Genetic variations, single nucleotide polymorphisms (SNPs) and genome wide association studies (GWAS)
The design of genome wide association studies (GWAS) is predicated on the hypothesis that common DNA sequence variants contribute to the etiology of common disease. Results indicate that even when statistically significant associations between disease and a specific SNP are determined, the overall contribution of specific SNPs to disease risk is often low.
Genome wide association studies and insight into etiology of type 2 diabetes and obesity
In type 2 diabetes, the pancreatic beta cell–secreting capacity becomes inadequate to overcome the progressive peripheral resistance to insulin uptake. Factors that play roles in the development of peripheral insulin resistance include age, inactivity, and weight gain. McCarthy (2010) reviewed the discovery of genes that impact susceptibility to diabetes and obesity. He considered three waves of discovery. The first included family-based linkage studies. These studies led to the identification of genes involved in a number of Mendelian forms of early-onset diabetes, including neonatal diabetes and maturity-onset diabetes of the young (MODY). Genes that were found to play a role in MODY included NEUROD1 (neurogenic differentiation 1); GCK (glucokinase); hepatic nuclear factor genes HNF1A, HNF1B, and HNF4A; and IPF (insulin promoter factor). Family studies also led to the discovery of a mitochondrial DNA mutation that predisposes carriers to diabetes and deafness.

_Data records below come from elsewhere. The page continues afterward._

(** X7 -- Numbering of the lines a detector appends.
    Over any run of frames from any state, [rep_count] does not decrease, and
    the lines the detector appends to its log in the run are numbered
    upwards: their rep numbers are strictly increasing and lie above the
    [rep_count] of the start, up to the [rep_count] of the end; so no number
    is appended twice and at most as many lines are appended as reps are
    counted.  The log may hold lines from before, as a file that existed
    when the detector was constructed does; nothing is said of them. *)
Theorem log_numbering (s : Detector) (frames : list Frame) :
  let s' := fst (run P frames s) in
  rep_count s <= rep_count s' /\
  exists lines,
    log_file s' = log_file s ++ lines /\
    Forall (fun e => rep_count s < entry_rep_num e <= rep_count s') lines /\
    StronglySorted Z.lt (map entry_rep_num lines) /\
    Z.of_nat (length lines) <= rep_count s' - rep_count s.
Proof.
  revert s. induction frames as [|f frames IH]; intros s.
  - simpl. split; [lia|]. exists []. rewrite app_nil_r.
    repeat split; [constructor | constructor | simpl; lia].
  - rewrite run_cons.
    assert (Hcall :
      rep_count s <= rep_count (fst (on_joints_detected P f s)) /\
      (log_file (fst (on_joints_detected P f s)) = log_file s \/
       exists e, rep_count (fst (on_joints_detected P f s)) = rep_count s + 1 /\
                 entry_rep_num e = rep_count s + 1 /\
                 log_file (fst (on_joints_detected P f s)) = log_file s ++ [e])).
    { split.
      - destruct (call_effect P f s) as [Hc|? ? ? ? ? ? ? ? Hc|? ? ? ? Hc|? ? ? ? Hc];
          rewrite Hc; lia.
      - destruct (call_log f s) as [[Hl _]|[[Hl _]|(t0 & q & _ & _ & _ & Hc & Hl & _)]];
          [left; exact Hl | left; exact Hl |].
        right. eexists. split; [exact Hc|]. split; [|exact Hl]. reflexivity. }
    destruct Hcall as [Hmono Hlog].
    assert (Hdone :
      exists lines,
        log_file (fst (on_joints_detected P f s)) = log_file s ++ lines /\
        Forall (fun e => rep_count s < entry_rep_num e
                         <= rep_count (fst (on_joints_detected P f s))) lines /\
        StronglySorted Z.lt (map entry_rep_num lines) /\
        Z.of_nat (length lines) <= rep_count (fst (on_joints_detected P f s)) - rep_count s).
    { destruct Hlog as [Hl|(e & Hc & He & Hl)].
      - exists []. rewrite app_nil_r.
        repeat split; [exact Hl | constructor | constructor | simpl; lia].
      - exists [e]. repeat split; [exact Hl | | | simpl; lia].
        + repeat constructor; lia.
        + repeat constructor. }
    specialize (IH (fst (on_joints_detected P f s))).
    destruct (on_joints_detected P f s) as [s1 [[]|x]]; simpl in *.
    + destruct IH as (IHmono & lines2 & IHl & IHr & IHs & IHn).
      split; [lia|].
      destruct Hlog as [Hl|(e & Hc & He & Hl)].
      * exists lines2. rewrite IHl, Hl.
        repeat split; [ | exact IHs | lia].
        eapply Forall_impl; [exact IHr|]. simpl. intros; lia.
      * exists (e :: lines2). rewrite IHl, Hl, <- app_assoc.
        repeat split; [ | | simpl length; lia].
        -- constructor; [lia|].
           eapply Forall_impl; [exact IHr|]. simpl. intros; lia.
        -- simpl. constructor; [exact IHs|].
           apply Forall_map. eapply Forall_impl; [exact IHr|]. simpl. intros; lia.
    + split; [exact Hmono | exact Hdone].
Qed.

(** While the counter is short of the cooldown, frames count nothing. *)
Lemma run_within_cooldown (frames : list Frame) (s : Detector) :
  0 <= frames_since_last_rep s ->
  frames_since_last_rep s + Z.of_nat (length frames) < cooldown_frames P ->
  let t := fst (run P frames s) in
  rep_count t = rep_count s /\
  0 <= frames_since_last_rep t <= frames_since_last_rep s + Z.of_nat (length frames).
Proof.
  revert s. induction frames as [|f frames IH]; intros s H0 Hcd; simpl in *.
  - split; lia.
  - fold (run P (f :: frames)). rewrite run_cons.
    pose proof (call_effect P f s) as E.
    assert (Hs' : rep_count (fst (on_joints_detected P f s)) = rep_count s /\
                  frames_since_last_rep (fst (on_joints_detected P f s))
                    = frames_since_last_rep s + 1).
    { destruct E as [Hc _ _ _ Hf|? _ _ _ _ _ _ _ Hc Hf|_ _ _ _ Hc Hf|_ _ _ Hx];
        auto; lia. }
    destruct Hs' as [Hc Hf].
    destruct (on_joints_detected P f s) as [s' [[]|e]]; simpl in *.
    + destruct (IH s') as [IHc IHf]; [lia | lia |]. split; lia.
    + split; lia.
Qed.

(** X8 -- Debounce of reps.
    Reps are at least [cooldown_frames] calls apart: after a call that
    counted a rep, none of the next [cooldown_frames - 1] calls counts
    one, whatever the frames show. *)
Theorem rep_debounce (f : Frame) (s : Detector) (frames : list Frame) (g : Frame) :
  rep_count (fst (on_joints_detected P f s)) = rep_count s + 1 ->
  Z.of_nat (length frames) + 1 < cooldown_frames P ->
  let t := fst (run P frames (fst (on_joints_detected P f s))) in
  rep_count t = rep_count s + 1 /\
  rep_count (fst (on_joints_detected P g t)) = rep_count s + 1.
Proof.
  intros Hcount Hlen t.
  assert (Hzero : frames_since_last_rep (fst (on_joints_detected P f s)) = 0).
  { destruct (call_effect P f s) as [Hc|? _ _ _ _ _ _ _ Hc|_ _ _ _ Hc|_ _ _ _ _ Hf];
      auto; lia. }
  destruct (run_within_cooldown frames (fst (on_joints_detected P f s)))
    as [Hc Hf]; [lia | lia |].
  fold t in Hc, Hf. split; [lia|].
  destruct (call_effect P g t) as [Hc'|? _ _ _ _ _ _ _ Hc'|_ _ _ _ Hc'|_ _ _ Hx];
    lia.
Qed.

(** X9 -- Re-entry needs a return.
    While [returned_to_start] is false no call
    starts a rep; the entry time stays, [on_rep_started] is not called, and
    the detector is in the rep position afterwards only if it was before. *)
Theorem reentry_requires_return (f : Frame) (s : Detector) :
  returned_to_start s = false ->
  let s' := fst (on_joints_detected P f s) in
  rep_start_time s' = rep_start_time s /\
  (in_rep_position s' = true -> in_rep_position s = true) /\
  (notified s' = notified s \/
   exists n m d q, notified s' = notified s ++ [rep_completed n m d q]).
Proof.
  intros Hret s'. subst s'.
  destruct (call_effect P f s) as [_ Hi _ Ht _ _ Hn|m _ Hr|Hin _ _ _ _ _ Ht _ _ Hn
                                   |Hin _ _ _ _ _ Ht _ _ Hn].
  - rewrite Hi. auto.
  - congruence.
  - auto.
  - auto.
Qed.

(** *** What the best metrics of a graded rep satisfy *)

Section BestMetrics.

Variable good : Metrics -> Prop.

Hypothesis good_on_entry :
  forall m, is_in_rep_position P m = Ok true -> good m.

Hypothesis good_kept :
  forall current best,
    is_at_starting_position P current = Ok false ->
    good best -> good (fst (update_best_metrics P current best)).

(** A property that the metrics of every entry frame have, and that the merge
    keeps on frames not at start, holds of the best metrics throughout the
    rep and of the metrics behind every grade in the log. *)
Lemma best_metrics_invariant (s : Detector) :
  reachable P s ->
  (in_rep_position s = true -> good (best_metrics s)) /\
  Forall (fun e => exists best, good best /\
                     assess_rep_quality P best = Ok (entry_quality e))
         (log_file s).
Proof.
  induction 1 as [|f s _ [IHb IHl]]; [split; [discriminate | constructor]|].
  split.
  - open_call.
    destruct (utils.all_joints_detected (map snd (required_joints f))); simpl; auto.
    destruct (calculate_metrics P (required_joints f)) as [m|]; simpl; auto.
    destruct (is_in_rep_position P m) as [a|] eqn:Ha; simpl; auto.
    destruct (is_at_starting_position P m) as [b|] eqn:Hb; simpl; auto.
    destruct (in_rep_position s) eqn:Hin, b; simpl.
    + destruct (cooldown_frames P <=? frames_since_last_rep s + 1); simpl;
        [|discriminate].
      destruct (rep_start_time s); simpl; [|discriminate].
      destruct (assess_rep_quality P (best_metrics s)); simpl; [|discriminate].
      destruct (sink_ok f); simpl; discriminate.
    + rewrite andb_false_r. simpl. intros _.
      pose proof (good_kept m (best_metrics s) Hb (IHb eq_refl)) as Hkept.
      destruct (update_best_metrics P m (best_metrics s)) as [best' r]. exact Hkept.
    + rewrite andb_true_r.
      destruct a, (returned_to_start s); simpl; rewrite ?Hin; try discriminate.
      intros _. exact (good_on_entry m Ha).
    + rewrite andb_true_r.
      destruct a, (returned_to_start s); simpl; rewrite ?Hin; try discriminate.
      intros _. exact (good_on_entry m Ha).
  - destruct (call_log f s) as [[-> _]|[[-> _]|(t0 & q & Hin & _ & Hq & _ & -> & _)]];
      try exact IHl.
    apply Forall_app. split; [exact IHl|].
    constructor; [|constructor]. simpl.
    exists (best_metrics s). split; [exact (IHb Hin) | exact Hq].
Qed.

End BestMetrics.

End RepMachineMore.

(** ** api/exercises/squat.py and the other detectors *)

Section Squat.

Import SquatDetector (Metrics, getitem, profile, readings, reading_frame).

Lemma snapshot_lookups (a d : Q) :
  snapshot a d !! "knee_angle"%string = Some a /\
  snapshot a d !! "squat_depth"%string = Some d.
Proof.
  unfold snapshot. split.
  - apply lookup_insert_eq.
  - rewrite lookup_insert_ne by discriminate. apply lookup_insert_eq.
Qed.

McCarthy noted that family studies of childhood obesity led to the discovery of rare forms of this condition due to mutations in any one of three genes: leptin, leptin receptor, and pro-opiomelanocortin.
The second phase of investigation into diabetes and obesity involved searching for variants in candidate genes. These studies led to the identification of common variants of modest effect in PPARG (peroxisome proliferation activated receptor gamma) and KCNJ11 (potassium inwardly-rectifying channel, subfamily J, member 11). Resequencing of the melanocortin 4-receptor gene led to the identification of associated variants in 2% to 3% of cases of obesity.
A third wave of studies involved large-scale analysis of common DNA sequence variants (SNPs). McCarthy considered this to be the most successful wave of studies. Important diabetes-associated loci identified in these studies include the transcription factor that modulates pancreatic function TCF7L2; cyclin-dependent kinases CDKAL1, CDKN2A, and CDKN2B, which regulate cyclin; and HHEX, a gene involved in beta cell development. Each copy of a susceptibility allele at one of these loci leads to a 15% to 20% increase in the risk for diabetes.
McCarthy reported at least 40 known loci with alleles associated with increased risk of diabetes. Of interest is the fact that five of the loci with common variant alleles associated with increased risk of diabetes also harbor rare variants involved in familial or syndromic diabetes. These four loci are wolframin (NFS1); hepatocyte nuclear factors HNF1A and HNF1B; the melatonin receptor MTNR1B; and IRS1 insulin receptor substrate 1, which impacts insulin action.